This doesn't even add the other part of the loop, right? CommGroup -> IsMulCommutative...

Yes, the loop is there: Group + IsMulCommutative -> CommGroup and CommGroup -> IsMulCommutative

Eric Wieser (Apr 07 2025 at 13:27):

I was looking for a mwe with variables and a failing #synth

Eric Wieser (Apr 07 2025 at 13:29):

I guess it's

import Mathlib

variable (F E : Type*) [Field F] [Field E] [Algebra F E] [IsGalois F E]

-- add a hypothesis to make this work
#synth CommGroup (E ≃ₐ[F] E)

Xavier Roblot (Apr 07 2025 at 13:30):

A solution is proposed there: #23669

Jz Pan (Apr 07 2025 at 13:49):

BTW I'm trying IsZpExtension here https://github.com/acmepjz/lean-iwasawa/blob/master/Iwasawalib/FieldTheory/ZpExtension/Basic.lean and I also defined a CommGroup instance.
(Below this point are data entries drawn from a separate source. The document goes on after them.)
(** * CHIRP audio trigger: circular sample buffer and MP4 container parser

    A shallow embedding of two parts of the CHIRP_Audio sketch:

    - [struct RingBuffer] of [config.h] (the per-stream sample queue), and
    - [class MP4Parser] with [generateAdtsHeader] of [mp4_parser.cpp]
      (box walk, index tables, frame extraction).

    Machine integers are carried in [Z]; every place where the C++ code
    computes in [uint32_t] or stores into a [uint8_t] has its wrap-around
    written out ([wrap32], [u8]). *)

From Stdlib Require Import ZArith Lia Bool.
From stdpp Require Import base option list.

Local Open Scope Z_scope.

(* ===================================================================== *)
(** * Machine arithmetic                                                  *)
(* ===================================================================== *)

(** [uint32_t] arithmetic: results are reduced modulo 2^32. *)
Definition wrap32 (z : Z) : Z := z mod 2 ^ 32.

(** Storing into a [uint8_t]. *)
Definition u8 (z : Z) : Z := z mod 256.

(** The word [(b0 << 24) | (b1 << 16) | (b2 << 8) | b3] as a [uint32_t]. *)
Definition be_word (b0 b1 b2 b3 : Z) : Z :=
  wrap32 (Z.lor (Z.lor (Z.lor (Z.shiftl b0 24) (Z.shiftl b1 16)) (Z.shiftl b2 8)) b3).

(** Conversion of a 32-bit unsigned value to [int] (two's complement). *)
Definition to_int (z : Z) : Z :=
  let w := wrap32 z in if w <? 2 ^ 31 then w else w - 2 ^ 32.

(* ===================================================================== *)
(** * config.h: struct RingBuffer                                         *)
(* ===================================================================== *)

Module RingBuffer.

(** The struct.  [buffer] is a pointer into PSRAM: [None] is the null
    pointer, [Some b] an array holding the samples [b].  The positions are
    [int]s; they are kept in [Z], which is exact as long as no [int]
    computation overflows (see [positions_fit_int] below). *)
Record t := mk {
  buffer   : option (list Z);
  readPos  : Z;
  writePos : Z
}.

Section Ring.

(** The two globals every ring shares ([extern int streamBufferSize],
    [extern int streamBufferMask]). *)
Variable streamBufferSize : Z.
Variable streamBufferMask : Z.

Definition availableForWrite (rb : t) : Z :=
  match buffer rb with
  | None => 0
  | Some _ =>
      let currentLevel :=
        Z.land (writePos rb - readPos rb + streamBufferSize) streamBufferMask in
      (streamBufferSize - 1) - currentLevel
  end.

Definition availableForRead (rb : t) : Z :=
  match buffer rb with
  | None => 0
  | Some _ =>
      Z.land (writePos rb - readPos rb + streamBufferSize) streamBufferMask
  end.

(** [buffer[writePos] = sample] is a list update; an index outside the
    array (undefined behaviour in C++) leaves the list as it is. *)
Definition push (sample : Z) (rb : t) : bool * t :=
  match buffer rb with
  | None => (false, rb)
  | Some b =>
      let nextWrite := Z.land (writePos rb + 1) streamBufferMask in
      if nextWrite =? readPos rb then (false, rb)
      else (true, {| buffer := Some (<[Z.to_nat (writePos rb) := sample]> b);
                     readPos := readPos rb;
                     writePos := nextWrite |})
  end.

(** [buffer[readPos]]: an index outside the array reads as 0 here. *)
Definition pop (rb : t) : Z * t :=
  match buffer rb with
  | None => (0, rb)
  | Some b =>
      let sample := default 0 (b !! Z.to_nat (readPos rb)) in
      (sample, {| buffer := Some b;
                  readPos := Z.land (readPos rb + 1) streamBufferMask;
                  writePos := writePos rb |})
  end.

Definition clear (rb : t) : t :=
  {| buffer := buffer rb; readPos := 0; writePos := 0 |}.

(** Sequences of producer and consumer calls. *)
Inductive op := Push (sample : Z) | Pop.

Definition step (o : op) (rb : t) : t :=
  match o with
  | Push s => snd (push s rb)
  | Pop => snd (pop rb)
  end.

Definition run (ops : list op) (rb : t) : t :=
  fold_left (fun acc o => step o acc) ops rb.
(** C1.  The plan can exceed the capacity.  Both tables below are accepted
    by [update_quotas] (they sum to 1.0).  With the uniform table and one
    seat the plan has five slots; with the table that gives 0.96 to
    [general] and five seats (as many seats as categories) the first pass
    plans 4+1+1+1+1 = 8 slots and the reduction by 5/8 leaves 2+1+1+1+1 = 6
    slots, one more than the capacity: re-applying [max(1, ...)] after the
    reduction undoes the bound the reduction is there to ensure. *)
Theorem quota_plan_exceeds_capacity :
  update_quotas init_service uniform_quotas =
    (fst (update_quotas init_service uniform_quotas), Ok tt) /\
  planned_total (fst (update_quotas init_service uniform_quotas)) 1 = Ok 5 /\
  update_quotas init_service skewed_quotas =
    (fst (update_quotas init_service skewed_quotas), Ok tt) /\
  planned_total (fst (update_quotas init_service skewed_quotas)) 5 = Ok 6.
Proof. repeat split; vm_compute; reflexivity. Qed.

(** ** Configuration updates *)



(** ** DiversityBooster *)

Lemma insert_by_score_perm (x : match_record) (l : list match_record) :
  insert_by_score x l ≡ₚ x :: l.
Proof.
  induction l as [|y l IH]; simpl; [reflexivity|].
  destruct (Qle_bool _ _); [reflexivity|].
  rewrite IH. apply Permutation_swap.
Qed.

Lemma sort_by_score_perm (l : list match_record) : sort_by_score l ≡ₚ l.
Proof.
  induction l as [|x l IH]; simpl; [reflexivity|].
  rewrite insert_by_score_perm, IH. reflexivity.
Qed.

Lemma apply_diversity_boosts_elem (self : service)
    (matches : list match_record) (bm : match_record) :
  bm ∈ apply_diversity_boosts self matches <->
  exists m, bm = boost_match self m /\ m ∈ matches.
Proof.
  unfold apply_diversity_boosts.
  rewrite sort_by_score_perm. apply list_elem_of_fmap.
Qed.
Clearly abelian extension is very useful in my application.

Xavier Roblot (Apr 07 2025 at 16:27):

Removing the loop in #23773 make everything runs smoothly (If I understand the results properly). Now, I think that we actually do not need the instance CommGroup -> IsCommutative for abelian extensions. It is enough to have Group + IsCommutative -> CommGroup so that we can promote E ≃ₐ[F] E to a CommGroup.

Xavier Roblot (Apr 07 2025 at 19:49):

OK, so when I sent the previous message, I actually had forgotten to rerun !bench first :face_palm: but now I did run it and the results of the bench of #23773 are a lot better.

Kevin Buzzard (Apr 07 2025 at 19:51):

Pretriangulated gets slower but Triangulated gets faster by more :-)

Kevin Buzzard (Apr 07 2025 at 19:52):

It would probably not be difficult to avoid needing CommGroup -> IsCommutative -- presumably the only point of IsCommutative is to get you to CommGroup anyway.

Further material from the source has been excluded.